Retype all of the records precisely.

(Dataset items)
# # # #

(* ===== verification/ManifestSample.v ===== *)
(** * A manifest, evaluated

    One service declares two passwords, the second with an owner this host
    does not have: the batch deploys the first and leaves the second out. *)
From S2P Require Import Prelude BTree Generator Net Schema SchemaValidation Wire FileSystem FsUtil Deploy Text Paths Manifest ManifestFacts.
#[local] Open Scope Z_scope.

Definition leaf_at (name owner : string) : SecretLeaf :=
  let base := sample_leaf None in
  {| lf_kind := KSecret; lf_shared_public_id := None; lf_expected_ssh_host := None;
     lf_expected_ssh_port := None; lf_expected_ssh_hosts := [];
     lf_install_default_if_missing := false; lf_default_value := None; lf_description := None;
     lf_human_facing := true; lf_external_input_required := false;
     lf_required_for_install := false; lf_optional := false; lf_identity := None;
     lf_presentation := None; lf_recipient_public_keys := lf_recipient_public_keys base;
     lf_recipient_ids := lf_recipient_ids base; lf_recipient_names := [];
     lf_destination := {| ds_path := ds_path (sample_destination "mail" name);
       ds_category := "service"; ds_owner := owner; ds_group := "root"; ds_mode := "0400";
       ds_content_type := None; ds_authorized_for_user := None |};
     lf_consumer_units := []; lf_value_type := Some VtPassword; lf_consumer_constraints := None;
     lf_value_generator := None; lf_generate_on_deploy := true; lf_derived_from := None |}.

Definition mail_host (first second : string) : HostSchema :=
  {| hs_metadata := sample_metadata;
     hs_service_groups := [("services", [("mail",
       Branch [("alias", Secret (leaf_at first "mail")); ("login", Secret (leaf_at second "root"))])])] |}.
Definition mail_schema (first second : string) : Schema := [("web", mail_host first second)].

Lemma single_get {K V} `{OrdKey K} (k k' : K) (v v' : V) : bt_get k [(k', v)] = Some v' → v' = v.
Proof. cbn [bt_get]. destruct (kcmp k k'); naive_solver. Qed.

Lemma mail_schema_wf first second : schema_wf (mail_schema first second).
Proof.
  split.
  - repeat constructor.
  - intros h e ->%single_get. repeat constructor.
  - intros h e ns ss ->%single_get ->%single_get. repeat constructor.
  - intros h e ns ss s n ->%single_get ->%single_get ->%single_get.
    apply wf_branch; [by repeat constructor|]. repeat (constructor; [by apply wf_leaf|]). constructor.
Qed.

Definition accounts (name : string) : result string (option Z) :=
  Ok (if bool_decide (name = "root") then Some 0 else None).
Definition plain_base64 (text : string) : option (list Z) := Some (bytes text).
Definition no_key (text : string) : option Algorithm := None.
Definition no_private_key (text : string) : option bool := None.

Definition value_of (name : string) : SecretDeployment :=
  {| sd_identifier := "web.services.mail." +:+ name; sd_version_id := "v1"; sd_contents_base64 := name |}.
Definition mail_batch : DeploymentBatch :=
  {| db_version := DEPLOYMENT_PROTOCOL_VERSION;
     db_requested_identifiers := ["web.services.mail.login"; "web.services.mail.alias"];
     db_entries := [value_of "alias"; value_of "login"] |}.
Definition login_value : ResolvedSecret :=
  {| rs_identifier := "web.services.mail.login"; rs_version_id := "v1"; rs_service := "mail";
     rs_class := Service; rs_secret := "password"; rs_contents := bytes "login"; rs_owner := 0;
     rs_group := 0; rs_mode := oct [4; 0; 0]; rs_audit_ssh_user := None; rs_audit_key_names := [] |}.
Definition alias_left_out : list (string * string) :=
  [("web.services.mail.alias", "its owner mail does not exist on this host")].
Definition validate_mail (second : string) :=
  validate_manifest accounts accounts plain_base64 no_key no_private_key (mail_schema "alias" second) "web"
    mail_batch.

Lemma validate_mail_result : validate_mail "password" = Ok ([login_value], alias_left_out).
Proof. vm_compute. reflexivity. Qed.

Lemma batch_accounted_for_witness :
  validate_mail "password" = Ok ([login_value], alias_left_out)
  ∧ NoDup (db_requested_identifiers mail_batch) ∧ NoDup (rs_identifier <$> [login_value])
  ∧ (∀ id, id ∈ db_requested_identifiers mail_batch ↔
       id ∈ rs_identifier <$> [login_value] ∨ is_Some (bt_get id alias_left_out))
  ∧ (∀ id, id ∈ rs_identifier <$> [login_value] → bt_get id alias_left_out = None)
  ∧ (∀ id reason, bt_get id alias_left_out = Some reason → ∃ entry value contents,
       declared plain_base64 (mail_schema "alias" "password") "web" mail_batch id entry value contents
       ∧ resolve accounts accounts plain_base64 no_key no_private_key entry contents = Err (Missing reason)).
Proof.
  split; [exact validate_mail_result|].
  exact (batch_accounted_for accounts accounts plain_base64 no_key no_private_key
           (mail_schema "alias" "password") "web" mail_batch [login_value] alias_left_out
           (mail_schema_wf _ _) validate_mail_result).
Defined.

Lemma values_land_where_declared_witness :
  ∃ entry value,
    declared plain_base64 (mail_schema "alias" "password") "web" mail_batch "web.services.mail.login" entry
      value (bytes "login")
    ∧ "v1" = sd_version_id value
    ∧ category_class (ds_category (me_destination entry)) = Some Service
    ∧ (Service ≠ Deploy.PublicInfo → "mail" = me_service entry)
    ∧ (validate_name "service" "mail" = Ok tt →
         components (ds_path (me_destination entry))
           = components (root_of Service) ++ (Normal <$> relative_path login_value))
    ∧ accounts (ds_owner (me_destination entry)) = Ok (Some 0)
    ∧ accounts (ds_group (me_destination entry)) = Ok (Some 0)
    ∧ parse_octal (default (ds_mode (me_destination entry)) (strip_prefix "0o" (ds_mode (me_destination entry))))
      = Some (oct [4; 0; 0]).
Proof.
  exact (values_land_where_declared accounts accounts plain_base64 no_key no_private_key
           (mail_schema "alias" "password") "web" mail_batch [login_value] alias_left_out login_value
           (mail_schema_wf _ _) validate_mail_result ltac:(by left)).
Defined.

(** A schema that [Schema::validate] accepts declares a file name with a
    space: this host refuses the whole batch, not only that value. *)
Theorem spaced_name_refuses_batch :
  schema_validate no_decode no_key (const (Err "")) no_text
    (mail_schema "alias" "pass word") = Ok tt
  ∧ validate_mail "pass word" = Err (Invalid "invalid secret name").
Proof. vm_compute. split; reflexivity. Qed.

# # # #

* WRITTEN ANSWER *
(* ===== verification/ManifestSample.v ===== *)
(** * A manifest, evaluated

    One service declares two passwords, the second with an owner this host
    does not have: the batch deploys the first and leaves the second out. *)
From S2P Require Import Prelude BTree Generator Net Schema SchemaValidation Wire FileSystem FsUtil Deploy Text Paths Manifest ManifestFacts.
#[local] Open Scope Z_scope.

Definition leaf_at (name owner : string) : SecretLeaf :=
  let base := sample_leaf None in
  {| lf_kind := KSecret; lf_shared_public_id := None; lf_expected_ssh_host := None;
     lf_expected_ssh_port := None; lf_expected_ssh_hosts := [];
     lf_install_default_if_missing := false; lf_default_value := None; lf_description := None;
     lf_human_facing := true; lf_external_input_required := false;
     lf_required_for_install := false; lf_optional := false; lf_identity := None;
     lf_presentation := None; lf_recipient_public_keys := lf_recipient_public_keys base;
     lf_recipient_ids := lf_recipient_ids base; lf_recipient_names := [];
     lf_destination := {| ds_path := ds_path (sample_destination "mail" name);
       ds_category := "service"; ds_owner := owner; ds_group := "root"; ds_mode := "0400";
       ds_content_type := None; ds_authorized_for_user := None |};
     lf_consumer_units := []; lf_value_type := Some VtPassword; lf_consumer_constraints := None;
     lf_value_generator := None; lf_generate_on_deploy := true; lf_derived_from := None |}.

Definition mail_host (first second : string) : HostSchema :=
  {| hs_metadata := sample_metadata;
     hs_service_groups := [("services", [("mail",
       Branch [("alias", Secret (leaf_at first "mail")); ("login", Secret (leaf_at second "root"))])])] |}.
Definition mail_schema (first second : string) : Schema := [("web", mail_host first second)].

Lemma single_get {K V} `{OrdKey K} (k k' : K) (v v' : V) : bt_get k [(k', v)] = Some v' → v' = v.
Proof. cbn [bt_get]. destruct (kcmp k k'); naive_solver. Qed.

Lemma mail_schema_wf first second : schema_wf (mail_schema first second).
Proof.
  split.
  - repeat constructor.
  - intros h e ->%single_get. repeat constructor.
  - intros h e ns ss ->%single_get ->%single_get. repeat constructor.
  - intros h e ns ss s n ->%single_get ->%single_get ->%single_get.
    apply wf_branch; [by repeat constructor|]. repeat (constructor; [by apply wf_leaf|]). constructor.
Qed.

Definition accounts (name : string) : result string (option Z) :=
  Ok (if bool_decide (name = "root") then Some 0 else None).
Definition plain_base64 (text : string) : option (list Z) := Some (bytes text).
Definition no_key (text : string) : option Algorithm := None.
Definition no_private_key (text : string) : option bool := None.

Definition value_of (name : string) : SecretDeployment :=
  {| sd_identifier := "web.services.mail." +:+ name; sd_version_id := "v1"; sd_contents_base64 := name |}.
Definition mail_batch : DeploymentBatch :=
  {| db_version := DEPLOYMENT_PROTOCOL_VERSION;
     db_requested_identifiers := ["web.services.mail.login"; "web.services.mail.alias"];
     db_entries := [value_of "alias"; value_of "login"] |}.
Definition login_value : ResolvedSecret :=
  {| rs_identifier := "web.services.mail.login"; rs_version_id := "v1"; rs_service := "mail";
     rs_class := Service; rs_secret := "password"; rs_contents := bytes "login"; rs_owner := 0;
     rs_group := 0; rs_mode := oct [4; 0; 0]; rs_audit_ssh_user := None; rs_audit_key_names := [] |}.
Definition alias_left_out : list (string * string) :=
  [("web.services.mail.alias", "its owner mail does not exist on this host")].
Definition validate_mail (second : string) :=
  validate_manifest accounts accounts plain_base64 no_key no_private_key (mail_schema "alias" second) "web"
    mail_batch.

Lemma validate_mail_result : validate_mail "password" = Ok ([login_value], alias_left_out).
Proof. vm_compute. reflexivity. Qed.

Lemma batch_accounted_for_witness :
  validate_mail "password" = Ok ([login_value], alias_left_out)
  ∧ NoDup (db_requested_identifiers mail_batch) ∧ NoDup (rs_identifier <$> [login_value])
  ∧ (∀ id, id ∈ db_requested_identifiers mail_batch ↔
       id ∈ rs_identifier <$> [login_value] ∨ is_Some (bt_get id alias_left_out))
  ∧ (∀ id, id ∈ rs_identifier <$> [login_value] → bt_get id alias_left_out = None)
  ∧ (∀ id reason, bt_get id alias_left_out = Some reason → ∃ entry value contents,
       declared plain_base64 (mail_schema "alias" "password") "web" mail_batch id entry value contents
       ∧ resolve accounts accounts plain_base64 no_key no_private_key entry contents = Err (Missing reason)).
Proof.
  split; [exact validate_mail_result|].
  exact (batch_accounted_for accounts accounts plain_base64 no_key no_private_key
           (mail_schema "alias" "password") "web" mail_batch [login_value] alias_left_out
           (mail_schema_wf _ _) validate_mail_result).
Defined.

Lemma values_land_where_declared_witness :
  ∃ entry value,
    declared plain_base64 (mail_schema "alias" "password") "web" mail_batch "web.services.mail.login" entry
      value (bytes "login")
    ∧ "v1" = sd_version_id value
    ∧ category_class (ds_category (me_destination entry)) = Some Service
    ∧ (Service ≠ Deploy.PublicInfo → "mail" = me_service entry)
    ∧ (validate_name "service" "mail" = Ok tt →
         components (ds_path (me_destination entry))
           = components (root_of Service) ++ (Normal <$> relative_path login_value))
    ∧ accounts (ds_owner (me_destination entry)) = Ok (Some 0)
    ∧ accounts (ds_group (me_destination entry)) = Ok (Some 0)
    ∧ parse_octal (default (ds_mode (me_destination entry)) (strip_prefix "0o" (ds_mode (me_destination entry))))
      = Some (oct [4; 0; 0]).
Proof.
  exact (values_land_where_declared accounts accounts plain_base64 no_key no_private_key
           (mail_schema "alias" "password") "web" mail_batch [login_value] alias_left_out login_value
           (mail_schema_wf _ _) validate_mail_result ltac:(by left)).
Defined.

(** A schema that [Schema::validate] accepts declares a file name with a
    space: this host refuses the whole batch, not only that value. *)
Theorem spaced_name_refuses_batch :
  schema_validate no_decode no_key (const (Err "")) no_text
    (mail_schema "alias" "pass word") = Ok tt
  ∧ validate_mail "pass word" = Err (Invalid "invalid secret name").
Proof. vm_compute. split; reflexivity. Qed.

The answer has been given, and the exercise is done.